Lemma publish_follows t i b actor a d d' : publish t i b actor d = Ok (a, d') → follows d d'.
Proof.
  unfold publish. intros (? & _ & (? & _ & (r & Hr & Hc)%res_bind_ok)%res_bind_ok)%res_bind_ok Hok.
  destruct (template_found _ _ _ _ Hok Hr) as [Hin _]. revert Hok. change (follows d d').
  eapply command_ok; [exact Hc|]. intros l e. set (d1 := set_base _ d).
  assert (templates d1 !! WorkflowTemplateModel.id r = Some r) as Hin1 by exact Hin. clearbody d1. unfold publish_fresh.
  intros (? & _ & (v & Hv & (? & Hu%raise_if_ok%bool_decide_eq_false & ([report [[n sn]|]] & He & Hp)%res_bind_ok)%res_bind_ok)%res_bind_ok)%res_bind_ok Hok; [|done].
  apply res_bind_ok in Hp as (? & Hvalid%raise_if_ok%negb_false_iff & Hp).
  apply res_bind_ok in Hp as (? & [Hkey Hversion]%raise_if_ok%orb_false_iff & (d2 & Hrefs & (doc & _ & [= _ <-])%res_bind_ok)%res_bind_ok).
  apply negb_false_iff, String.eqb_eq in Hkey.
  destruct (evaluate_ok _ _ _ _ _ _ (so_registry _ Hok) He Hvalid) as [Hw Hres].
  destruct (version_found _ _ _ _ Hok Hv) as (_ & Hvin & Ht).
  destruct (follows_references _ _ _ _ Hrefs) as (Hf2 & HT2 & HV2 & HB2 & Hmem).
  destruct (Hf2 Hok) as [Hok2 Hg2].
  set (v' := WorkflowVersionModel.frozen _ _ _ _ _ v). set (r' := _touch _ _).
  destruct (follows_frozen d2 r v v' r') as [Hok3 Hg3]; try done; rewrite ?HT2, ?HV2; try done.
  - by eexists.
  - exists n, sn, r. split_and!; try done; simpl; [by rewrite hash_as_raw|by rewrite HT2, Ht|by rewrite HB2].
  - destruct (follows_audit r' actor "published" (Some v') None None _ Hok3) as [? ?].
    split; [done|]. etrans; [exact Hg2|]. by etrans.
Qed.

****

> **TASK**:
Among the lines above, return those that contain the string "Some".

> **TASK RESPONSE**:
  assert (templates d1 !! WorkflowTemplateModel.id r = Some r) as Hin1 by exact Hin. clearbody d1. unfold publish_fresh.
  - destruct (follows_audit r' actor "published" (Some v') None None _ Hok3) as [? ?].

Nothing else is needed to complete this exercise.